-- Supplied information follows --

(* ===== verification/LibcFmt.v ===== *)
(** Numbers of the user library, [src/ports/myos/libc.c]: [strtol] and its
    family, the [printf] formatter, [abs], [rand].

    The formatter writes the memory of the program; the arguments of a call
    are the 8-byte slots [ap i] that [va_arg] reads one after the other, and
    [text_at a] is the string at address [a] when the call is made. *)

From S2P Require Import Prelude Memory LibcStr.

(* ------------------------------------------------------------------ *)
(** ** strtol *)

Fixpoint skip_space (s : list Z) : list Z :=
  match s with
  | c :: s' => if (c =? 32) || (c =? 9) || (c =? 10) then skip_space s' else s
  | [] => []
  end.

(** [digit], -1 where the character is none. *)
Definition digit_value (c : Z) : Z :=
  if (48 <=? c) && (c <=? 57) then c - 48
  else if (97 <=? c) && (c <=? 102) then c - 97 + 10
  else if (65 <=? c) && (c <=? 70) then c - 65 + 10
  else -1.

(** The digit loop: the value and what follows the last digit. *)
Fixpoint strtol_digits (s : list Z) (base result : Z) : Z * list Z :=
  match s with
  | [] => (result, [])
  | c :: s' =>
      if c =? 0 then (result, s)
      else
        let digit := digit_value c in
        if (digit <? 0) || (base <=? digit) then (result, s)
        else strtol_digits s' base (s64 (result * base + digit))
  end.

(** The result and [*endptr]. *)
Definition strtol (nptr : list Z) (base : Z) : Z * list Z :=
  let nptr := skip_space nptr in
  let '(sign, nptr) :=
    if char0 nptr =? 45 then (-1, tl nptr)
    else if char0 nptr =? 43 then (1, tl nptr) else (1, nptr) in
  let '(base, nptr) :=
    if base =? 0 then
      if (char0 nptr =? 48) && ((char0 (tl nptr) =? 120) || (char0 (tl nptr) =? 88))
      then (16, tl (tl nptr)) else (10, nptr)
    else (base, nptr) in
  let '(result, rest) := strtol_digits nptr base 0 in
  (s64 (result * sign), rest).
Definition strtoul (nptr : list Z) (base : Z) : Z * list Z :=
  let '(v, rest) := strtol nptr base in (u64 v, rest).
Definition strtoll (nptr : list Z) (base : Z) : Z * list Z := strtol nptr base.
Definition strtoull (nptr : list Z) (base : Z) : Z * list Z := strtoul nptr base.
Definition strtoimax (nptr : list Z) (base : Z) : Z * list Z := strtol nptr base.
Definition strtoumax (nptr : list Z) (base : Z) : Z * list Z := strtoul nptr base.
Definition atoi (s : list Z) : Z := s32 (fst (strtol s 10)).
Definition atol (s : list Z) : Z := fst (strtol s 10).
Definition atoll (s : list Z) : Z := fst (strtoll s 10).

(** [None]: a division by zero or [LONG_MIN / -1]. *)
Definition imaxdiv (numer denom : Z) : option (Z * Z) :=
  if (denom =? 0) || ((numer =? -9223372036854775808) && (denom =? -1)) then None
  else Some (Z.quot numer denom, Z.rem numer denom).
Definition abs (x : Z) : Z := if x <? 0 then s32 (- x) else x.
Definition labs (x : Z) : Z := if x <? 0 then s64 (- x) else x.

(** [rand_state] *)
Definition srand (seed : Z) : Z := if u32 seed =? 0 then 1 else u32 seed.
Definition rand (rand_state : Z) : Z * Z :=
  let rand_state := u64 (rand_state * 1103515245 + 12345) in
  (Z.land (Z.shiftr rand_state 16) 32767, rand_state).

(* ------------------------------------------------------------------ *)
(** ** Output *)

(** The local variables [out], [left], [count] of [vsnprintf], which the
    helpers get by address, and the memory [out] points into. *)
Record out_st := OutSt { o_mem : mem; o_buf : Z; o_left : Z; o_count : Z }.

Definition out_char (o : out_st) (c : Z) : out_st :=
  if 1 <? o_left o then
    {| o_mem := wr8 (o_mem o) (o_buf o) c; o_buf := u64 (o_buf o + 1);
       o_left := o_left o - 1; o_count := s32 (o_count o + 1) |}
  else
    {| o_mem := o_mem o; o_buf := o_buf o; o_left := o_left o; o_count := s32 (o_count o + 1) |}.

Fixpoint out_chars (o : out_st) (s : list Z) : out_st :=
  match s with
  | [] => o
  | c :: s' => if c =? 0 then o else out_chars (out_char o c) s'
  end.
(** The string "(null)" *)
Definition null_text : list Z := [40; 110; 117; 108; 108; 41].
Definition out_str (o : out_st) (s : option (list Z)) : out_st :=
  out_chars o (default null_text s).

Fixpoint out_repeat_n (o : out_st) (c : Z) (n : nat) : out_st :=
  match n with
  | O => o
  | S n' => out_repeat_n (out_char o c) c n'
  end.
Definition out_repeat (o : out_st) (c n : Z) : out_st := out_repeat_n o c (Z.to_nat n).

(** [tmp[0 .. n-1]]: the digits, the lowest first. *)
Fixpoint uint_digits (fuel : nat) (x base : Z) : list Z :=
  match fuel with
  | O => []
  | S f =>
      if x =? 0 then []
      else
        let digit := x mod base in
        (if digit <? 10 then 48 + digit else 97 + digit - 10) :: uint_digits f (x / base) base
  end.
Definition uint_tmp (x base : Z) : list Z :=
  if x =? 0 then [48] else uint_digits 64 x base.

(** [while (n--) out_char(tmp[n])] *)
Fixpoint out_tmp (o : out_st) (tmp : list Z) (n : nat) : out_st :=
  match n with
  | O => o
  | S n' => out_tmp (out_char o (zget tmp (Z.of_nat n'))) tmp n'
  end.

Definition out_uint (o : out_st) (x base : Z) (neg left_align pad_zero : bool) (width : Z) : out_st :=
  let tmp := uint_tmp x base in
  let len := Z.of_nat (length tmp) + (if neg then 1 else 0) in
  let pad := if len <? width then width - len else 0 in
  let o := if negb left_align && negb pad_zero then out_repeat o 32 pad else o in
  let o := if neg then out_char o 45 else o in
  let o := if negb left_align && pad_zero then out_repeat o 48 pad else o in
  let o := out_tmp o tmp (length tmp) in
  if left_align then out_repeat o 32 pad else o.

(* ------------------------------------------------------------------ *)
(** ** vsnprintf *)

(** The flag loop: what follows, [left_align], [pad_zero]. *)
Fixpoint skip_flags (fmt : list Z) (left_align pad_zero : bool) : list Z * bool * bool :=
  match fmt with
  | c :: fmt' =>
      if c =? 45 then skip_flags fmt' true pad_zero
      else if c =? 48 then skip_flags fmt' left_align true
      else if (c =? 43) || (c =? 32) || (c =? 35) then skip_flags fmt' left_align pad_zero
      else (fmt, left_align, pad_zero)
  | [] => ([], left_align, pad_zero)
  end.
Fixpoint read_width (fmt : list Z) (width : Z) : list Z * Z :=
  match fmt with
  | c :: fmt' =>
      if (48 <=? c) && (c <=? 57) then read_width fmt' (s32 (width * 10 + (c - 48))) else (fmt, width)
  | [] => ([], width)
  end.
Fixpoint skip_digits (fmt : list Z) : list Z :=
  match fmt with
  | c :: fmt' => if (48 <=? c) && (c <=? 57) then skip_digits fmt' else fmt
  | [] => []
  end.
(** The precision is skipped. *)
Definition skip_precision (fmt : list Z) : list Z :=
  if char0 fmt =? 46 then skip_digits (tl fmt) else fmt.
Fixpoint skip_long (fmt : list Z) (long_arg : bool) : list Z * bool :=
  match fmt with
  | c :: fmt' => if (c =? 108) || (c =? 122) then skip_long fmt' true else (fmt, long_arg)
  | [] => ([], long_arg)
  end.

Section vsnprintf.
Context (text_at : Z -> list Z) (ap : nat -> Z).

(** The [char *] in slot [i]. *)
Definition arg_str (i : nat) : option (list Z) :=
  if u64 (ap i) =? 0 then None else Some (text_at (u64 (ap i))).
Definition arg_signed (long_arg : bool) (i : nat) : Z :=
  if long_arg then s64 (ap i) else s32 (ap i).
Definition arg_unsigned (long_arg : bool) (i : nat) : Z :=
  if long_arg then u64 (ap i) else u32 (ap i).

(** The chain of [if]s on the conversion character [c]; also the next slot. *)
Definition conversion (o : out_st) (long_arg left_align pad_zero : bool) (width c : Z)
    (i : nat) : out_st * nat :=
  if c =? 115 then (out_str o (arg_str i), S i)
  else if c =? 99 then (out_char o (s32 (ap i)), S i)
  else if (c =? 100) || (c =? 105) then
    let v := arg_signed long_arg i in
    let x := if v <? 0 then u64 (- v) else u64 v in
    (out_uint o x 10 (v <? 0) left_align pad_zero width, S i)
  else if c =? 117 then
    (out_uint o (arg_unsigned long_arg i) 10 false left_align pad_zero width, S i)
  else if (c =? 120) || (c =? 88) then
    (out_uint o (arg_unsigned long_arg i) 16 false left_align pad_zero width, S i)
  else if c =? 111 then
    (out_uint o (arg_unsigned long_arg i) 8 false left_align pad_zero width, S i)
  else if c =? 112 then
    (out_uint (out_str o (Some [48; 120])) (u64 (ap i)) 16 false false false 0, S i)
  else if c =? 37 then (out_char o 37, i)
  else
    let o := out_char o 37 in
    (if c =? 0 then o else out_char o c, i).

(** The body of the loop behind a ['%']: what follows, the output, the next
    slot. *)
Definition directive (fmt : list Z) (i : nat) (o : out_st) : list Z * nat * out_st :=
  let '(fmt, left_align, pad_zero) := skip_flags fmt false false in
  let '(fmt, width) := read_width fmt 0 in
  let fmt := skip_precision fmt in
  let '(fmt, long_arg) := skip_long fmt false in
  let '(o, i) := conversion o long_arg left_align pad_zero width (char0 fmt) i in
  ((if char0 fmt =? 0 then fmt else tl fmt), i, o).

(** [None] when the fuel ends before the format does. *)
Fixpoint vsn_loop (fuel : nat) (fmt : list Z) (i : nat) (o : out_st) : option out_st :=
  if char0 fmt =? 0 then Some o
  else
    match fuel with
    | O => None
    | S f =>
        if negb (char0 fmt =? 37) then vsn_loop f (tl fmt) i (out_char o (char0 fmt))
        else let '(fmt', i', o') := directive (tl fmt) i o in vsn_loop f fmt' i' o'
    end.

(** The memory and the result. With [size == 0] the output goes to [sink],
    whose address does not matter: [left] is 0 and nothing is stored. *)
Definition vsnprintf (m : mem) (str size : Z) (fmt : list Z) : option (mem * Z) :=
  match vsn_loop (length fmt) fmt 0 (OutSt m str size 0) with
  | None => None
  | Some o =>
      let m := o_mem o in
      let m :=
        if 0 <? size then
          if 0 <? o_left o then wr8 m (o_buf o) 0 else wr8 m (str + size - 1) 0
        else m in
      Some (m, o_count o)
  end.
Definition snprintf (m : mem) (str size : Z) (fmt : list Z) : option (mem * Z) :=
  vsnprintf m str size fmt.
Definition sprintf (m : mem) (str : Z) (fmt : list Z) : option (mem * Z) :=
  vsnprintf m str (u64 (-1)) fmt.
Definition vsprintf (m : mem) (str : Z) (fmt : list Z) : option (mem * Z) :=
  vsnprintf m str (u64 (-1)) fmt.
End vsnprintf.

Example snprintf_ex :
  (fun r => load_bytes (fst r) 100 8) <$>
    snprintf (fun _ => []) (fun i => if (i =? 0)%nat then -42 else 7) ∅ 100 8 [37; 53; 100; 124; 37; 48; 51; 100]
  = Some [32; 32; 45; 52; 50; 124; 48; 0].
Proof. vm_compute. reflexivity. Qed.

-- Supplied information concluded --
-- Supplied information follows --

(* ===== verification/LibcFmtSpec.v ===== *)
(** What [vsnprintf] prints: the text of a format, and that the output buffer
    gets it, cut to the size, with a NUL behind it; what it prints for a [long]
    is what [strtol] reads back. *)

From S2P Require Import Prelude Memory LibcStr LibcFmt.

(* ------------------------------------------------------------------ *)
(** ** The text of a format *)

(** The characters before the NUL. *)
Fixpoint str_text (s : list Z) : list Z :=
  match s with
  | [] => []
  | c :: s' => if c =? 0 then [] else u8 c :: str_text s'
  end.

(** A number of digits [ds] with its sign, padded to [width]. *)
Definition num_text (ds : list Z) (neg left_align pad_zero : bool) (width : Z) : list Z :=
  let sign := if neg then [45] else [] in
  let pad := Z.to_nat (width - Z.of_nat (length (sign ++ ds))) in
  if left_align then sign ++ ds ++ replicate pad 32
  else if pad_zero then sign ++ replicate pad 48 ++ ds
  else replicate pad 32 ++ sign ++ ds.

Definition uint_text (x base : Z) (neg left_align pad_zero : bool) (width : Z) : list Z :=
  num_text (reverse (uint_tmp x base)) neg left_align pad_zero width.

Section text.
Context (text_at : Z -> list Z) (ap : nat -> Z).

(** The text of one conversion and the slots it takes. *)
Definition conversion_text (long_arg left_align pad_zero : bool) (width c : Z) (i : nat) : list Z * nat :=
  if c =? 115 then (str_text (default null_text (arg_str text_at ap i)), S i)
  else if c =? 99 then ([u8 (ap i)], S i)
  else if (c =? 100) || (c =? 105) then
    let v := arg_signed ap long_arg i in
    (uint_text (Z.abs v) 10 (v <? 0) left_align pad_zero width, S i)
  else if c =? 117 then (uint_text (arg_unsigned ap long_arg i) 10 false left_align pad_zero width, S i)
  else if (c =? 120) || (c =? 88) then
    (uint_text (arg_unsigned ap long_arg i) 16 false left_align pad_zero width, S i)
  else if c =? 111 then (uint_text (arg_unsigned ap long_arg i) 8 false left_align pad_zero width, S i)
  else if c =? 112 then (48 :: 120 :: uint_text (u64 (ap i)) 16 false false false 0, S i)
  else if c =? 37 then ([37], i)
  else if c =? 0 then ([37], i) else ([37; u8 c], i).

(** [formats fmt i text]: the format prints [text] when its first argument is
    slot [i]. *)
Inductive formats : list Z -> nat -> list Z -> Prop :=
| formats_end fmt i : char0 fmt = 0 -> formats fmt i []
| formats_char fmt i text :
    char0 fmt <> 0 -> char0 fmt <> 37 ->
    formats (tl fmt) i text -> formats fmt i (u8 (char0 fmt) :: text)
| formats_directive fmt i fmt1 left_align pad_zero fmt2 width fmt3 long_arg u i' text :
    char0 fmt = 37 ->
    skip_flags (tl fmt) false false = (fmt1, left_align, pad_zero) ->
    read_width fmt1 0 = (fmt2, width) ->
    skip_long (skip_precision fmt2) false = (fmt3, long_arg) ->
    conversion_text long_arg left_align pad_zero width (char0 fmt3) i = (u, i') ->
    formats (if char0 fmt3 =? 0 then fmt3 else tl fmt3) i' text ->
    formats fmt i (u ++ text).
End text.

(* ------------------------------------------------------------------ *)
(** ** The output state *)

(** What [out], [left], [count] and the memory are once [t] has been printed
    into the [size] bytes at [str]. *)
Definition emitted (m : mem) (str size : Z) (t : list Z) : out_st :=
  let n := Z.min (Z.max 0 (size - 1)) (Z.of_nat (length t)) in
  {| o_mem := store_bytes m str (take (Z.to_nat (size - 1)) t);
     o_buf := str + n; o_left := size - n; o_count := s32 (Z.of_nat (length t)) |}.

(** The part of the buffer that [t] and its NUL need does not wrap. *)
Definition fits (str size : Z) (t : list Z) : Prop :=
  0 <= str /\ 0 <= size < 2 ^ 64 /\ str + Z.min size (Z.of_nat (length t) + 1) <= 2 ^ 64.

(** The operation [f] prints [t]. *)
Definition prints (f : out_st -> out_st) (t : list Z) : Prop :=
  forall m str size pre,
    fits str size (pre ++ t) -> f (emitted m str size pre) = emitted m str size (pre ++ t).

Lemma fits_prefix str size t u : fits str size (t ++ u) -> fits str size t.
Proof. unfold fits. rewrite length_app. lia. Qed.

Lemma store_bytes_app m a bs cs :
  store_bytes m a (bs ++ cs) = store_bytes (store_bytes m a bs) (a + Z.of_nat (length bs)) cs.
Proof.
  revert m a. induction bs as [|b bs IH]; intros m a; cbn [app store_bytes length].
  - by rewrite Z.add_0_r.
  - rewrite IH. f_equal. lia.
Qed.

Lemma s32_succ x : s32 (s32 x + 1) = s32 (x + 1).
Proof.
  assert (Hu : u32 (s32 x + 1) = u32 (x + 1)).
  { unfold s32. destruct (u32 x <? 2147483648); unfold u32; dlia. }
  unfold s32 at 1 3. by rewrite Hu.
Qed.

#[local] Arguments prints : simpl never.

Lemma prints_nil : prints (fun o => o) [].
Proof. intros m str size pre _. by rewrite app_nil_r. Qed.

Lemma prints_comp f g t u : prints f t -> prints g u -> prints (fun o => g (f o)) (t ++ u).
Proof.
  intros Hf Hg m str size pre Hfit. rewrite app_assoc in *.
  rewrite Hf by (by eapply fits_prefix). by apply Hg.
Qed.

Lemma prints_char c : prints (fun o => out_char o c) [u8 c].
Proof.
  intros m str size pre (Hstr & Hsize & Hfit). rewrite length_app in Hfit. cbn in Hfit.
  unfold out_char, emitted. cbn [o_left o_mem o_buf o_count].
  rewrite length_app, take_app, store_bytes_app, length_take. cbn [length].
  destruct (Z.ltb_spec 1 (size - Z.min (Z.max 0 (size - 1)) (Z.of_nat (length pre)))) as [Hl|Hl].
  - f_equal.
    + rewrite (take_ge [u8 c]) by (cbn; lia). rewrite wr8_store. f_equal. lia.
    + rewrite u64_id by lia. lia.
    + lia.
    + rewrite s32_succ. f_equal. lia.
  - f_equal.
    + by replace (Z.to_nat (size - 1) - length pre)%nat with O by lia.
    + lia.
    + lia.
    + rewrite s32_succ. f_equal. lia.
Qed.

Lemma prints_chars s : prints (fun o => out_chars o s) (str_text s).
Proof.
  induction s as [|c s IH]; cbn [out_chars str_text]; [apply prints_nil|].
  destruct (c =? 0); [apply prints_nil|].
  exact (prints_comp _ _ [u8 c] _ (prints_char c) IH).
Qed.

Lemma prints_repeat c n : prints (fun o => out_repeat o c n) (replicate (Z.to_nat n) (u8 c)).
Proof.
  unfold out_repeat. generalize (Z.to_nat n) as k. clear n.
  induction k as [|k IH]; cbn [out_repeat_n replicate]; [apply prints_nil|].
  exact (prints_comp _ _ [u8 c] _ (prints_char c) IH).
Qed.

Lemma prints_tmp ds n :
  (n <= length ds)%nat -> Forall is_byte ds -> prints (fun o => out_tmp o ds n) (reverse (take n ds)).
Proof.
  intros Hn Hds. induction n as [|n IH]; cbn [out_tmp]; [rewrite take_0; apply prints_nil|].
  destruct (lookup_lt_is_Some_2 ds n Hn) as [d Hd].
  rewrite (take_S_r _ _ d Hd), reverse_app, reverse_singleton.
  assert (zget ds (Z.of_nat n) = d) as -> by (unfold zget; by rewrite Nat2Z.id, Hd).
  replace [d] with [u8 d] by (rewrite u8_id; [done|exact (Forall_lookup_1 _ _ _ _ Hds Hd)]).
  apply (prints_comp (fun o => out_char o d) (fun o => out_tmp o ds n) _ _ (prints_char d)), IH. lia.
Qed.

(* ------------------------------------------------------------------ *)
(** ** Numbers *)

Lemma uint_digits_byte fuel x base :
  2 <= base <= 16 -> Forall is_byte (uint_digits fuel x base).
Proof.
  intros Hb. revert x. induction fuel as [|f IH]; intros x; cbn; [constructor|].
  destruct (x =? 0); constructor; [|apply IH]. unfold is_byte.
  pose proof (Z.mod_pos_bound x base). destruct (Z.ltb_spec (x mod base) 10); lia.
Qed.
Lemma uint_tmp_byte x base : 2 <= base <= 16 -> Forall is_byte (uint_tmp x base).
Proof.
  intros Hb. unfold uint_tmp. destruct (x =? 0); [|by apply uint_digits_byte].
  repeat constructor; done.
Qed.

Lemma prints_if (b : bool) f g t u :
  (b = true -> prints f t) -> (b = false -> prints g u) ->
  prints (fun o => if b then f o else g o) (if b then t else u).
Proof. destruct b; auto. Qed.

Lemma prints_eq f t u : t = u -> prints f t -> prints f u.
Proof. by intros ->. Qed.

-- Supplied information concluded --

◆ **Work request**: Tally each line in the data that holds the word "true"; write only the total.

◆ **Solution**: 4